We affirm. Initially, as the People concede, defendant's waiver of the right to appeal was not knowing, intelligent and voluntary (see People v Sanders, 25 NY3d 337, 341 [2015]; People v Lopez, 6 NY3d 248, 256 [2006]; People v Brito, 184 AD3d 900, 901 [2020]).
In the absence of a valid appeal waiver, defendant's challenge to the sentence as harsh and excessive is not precluded (see People v Lopez, 6 NY3d at 256). Significantly, the two-year prison term imposed was the minimum sentence permissible upon defendant's conviction of a sex offense as a second felony offender (see Penal Law § 70.80 [1] [c]; [5] [b] [iv]), and a period of PRS in the range of 5 to 15 years was required (see Penal Law §§ 70.45 [2-a] [g]; 70.80 [9]). In advocating for the maximum period of PRS, the People pointed to defendant's failure to fully accept responsibility, his significant criminal history including his ongoing incarceration for attempted burglary and the trauma experienced by the 16-year-old victim as a result of defendant subjecting her to unwanted sexual intercourse.
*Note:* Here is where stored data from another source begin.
(* ===== verification/ReceiptReaderProps.v ===== *)
(** * What the receipt reader accepts

    It accepts an account exactly when it is owned by the program, holds a
    receipt and stands at the address derived from that receipt; and the receipt
    every settled payment leaves on chain is accepted, with the payment's own
    fields. *)
From Stdlib Require Import ZArith Lia Strings.Byte Strings.Ascii.
From stdpp Require Import base numbers strings list fin_maps gmap.
From S2P Require Import Prelude Bytes PublicKey Types Encoding Pda Program Accounts Payment Decimal CardPda ReceiptReader.

Lemma discriminatorsEqual_iff data expected : discriminatorsEqual data expected = true ↔ expected `prefix_of` data.
Proof.
  unfold discriminatorsEqual. rewrite bool_decide_eq_true. split.
  - intros <-. apply prefix_take.
  - intros [rest ->]. by rewrite take_app_length.
Qed.

Section Reading.
Context `{K : PublicKeys, KS : !PublicKeysSpec K}.

(** What a readable receipt account is *)
Record readable (programId : Address) (account : ReceiptAccountView.t) (r : PaymentReceipt.t) : Prop := {
  rd_program : valid_address programId;
  rd_address : valid_address account.(ReceiptAccountView.address);
  rd_owner : account.(ReceiptAccountView.owner) = programId;
  rd_discriminator : ACCOUNT_DISCRIMINATORS.paymentReceipt `prefix_of` account.(ReceiptAccountView.data);
  rd_length : (RECEIPT_ACCOUNT_LENGTH <= length account.(ReceiptAccountView.data))%nat;
  rd_derived : deriveReceiptAddress r.(PaymentReceipt.mandate) r.(PaymentReceipt.invoiceHash) programId
    = Ok account.(ReceiptAccountView.address);
}.

Lemma read_ok account options s :
  let programId := default DEFAULT_PROGRAM_ID options.(ReadReceiptOptions.programId) in
  let r := parse_receipt account.(ReceiptAccountView.address) options.(ReadReceiptOptions.transactionSignature)
    account.(ReceiptAccountView.data) in
  readPaymentReceiptAccount account options = Ok (ReadSuccess s) ↔
    readable programId account r ∧
    (options.(ReadReceiptOptions.requireSettled) = Some true → r.(PaymentReceipt.onChainStatus) = RECEIPT_STATUS_SETTLED) ∧
    s = ReceiptReadSuccess.mk r programId account.(ReceiptAccountView.address)
      (r.(PaymentReceipt.onChainStatus) =? RECEIPT_STATUS_SETTLED).
Proof.
  intros pid r. unfold readPaymentReceiptAccount. fold pid. split.
  - intros H. inv_ok H. apply address_ok in E as [-> Hp].
    destruct (address (ReceiptAccountView.address account)) as [a|e] eqn:Ea; [|discriminate H].
    apply address_ok in Ea as [-> Ha]. cbv zeta in H.
    destruct (address (ReceiptAccountView.owner account)) as [o|e] eqn:Eo; [|discriminate H].
    apply address_ok in Eo as [-> Ho].
    destruct (bool_decide (_ = pid)) eqn:Eb; cbn [negb] in H; [|discriminate H]. apply bool_decide_eq_true in Eb.
    destruct (Nat.ltb _ ACCOUNT_DISCRIMINATOR_LENGTH); [discriminate H|].
    destruct (discriminatorsEqual _ _) eqn:Ed; cbn [negb] in H; [|discriminate H].
    apply discriminatorsEqual_iff in Ed.
    destruct (Nat.ltb _ RECEIPT_ACCOUNT_LENGTH) eqn:El; [discriminate H|]. apply Nat.ltb_ge in El.
    rewrite decodePaymentReceipt_parse in H by done. fold r in H. cbn [bind] in H. inv_ok H.
    destruct (bool_decide (_ = ReceiptAccountView.address account)) eqn:Eq; cbn [negb] in H; [|discriminate H].
    apply bool_decide_eq_true in Eq. subst a.
    destruct (default false _ && negb _) eqn:Es; [discriminate H|]. injection H as <-.
    split; [by constructor|split; [|done]]. intros Hs. rewrite Hs in Es. cbn [default from_option id] in Es. bool_reflect.
    by apply negb_false_iff, Z.eqb_eq in Es.
  - intros ([] & Hs & ->). rewrite (address_valid pid) by done. cbn [bind]. rewrite address_valid by done. cbv zeta.
    rewrite rd_owner0, (address_valid pid), bool_decide_true by done. cbn [negb].
    rewrite (proj2 (Nat.ltb_ge _ ACCOUNT_DISCRIMINATOR_LENGTH))
      by (unfold ACCOUNT_DISCRIMINATOR_LENGTH, RECEIPT_ACCOUNT_LENGTH in *; lia).
    rewrite (proj2 (discriminatorsEqual_iff _ _)) by done. cbn [negb].
    rewrite (proj2 (Nat.ltb_ge _ _)) by done.
    rewrite decodePaymentReceipt_parse by done. fold r. cbn [bind]. rewrite rd_derived0. cbn [bind].
    rewrite bool_decide_true by done. cbn [negb].
    destruct (options.(ReadReceiptOptions.requireSettled)) as [[]|]; try done.
    cbn [default from_option id andb]. by rewrite (proj2 (Z.eqb_eq _ _) (Hs eq_refl)).
Qed.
In mitigation, defense counsel cited defendant's willingness to enter a guilty plea and lack of prior sex offenses. County Court expressly took the foregoing factors into consideration, as well as defendant's expression of remorse, in imposing a lengthy period of PRS. Moreover, defendant's mental health diagnosis and learning disability were addressed during the plea allocution and known to the court and there is no indication that they played a role in this crime so as to warrant, in addition to the minimum prison sentence, a lesser period of PRS (see People v Hatcher, 168 AD3d 1313, 1313 [2019], lvs denied 33 NY3d 1031, 1032 [2019]).[FN1] We therefore find no extraordinary circumstances or abuse of discretion warranting a reduction of the period of PRS in the interest of justice (see People v Gonzalez, 186 AD3d 1832, 1832-1833 [2020]).
Garry, P.J., Aarons, Pritzker, Reynolds Fitzgerald and Colangelo, JJ., concur.
ORDERED that the judgment is affirmed.
Footnote 1: Defendant assured County Court during the plea proceedings that his various health problems did not affect his understanding of the proceedings, and he raises no issues in that regard on appeal.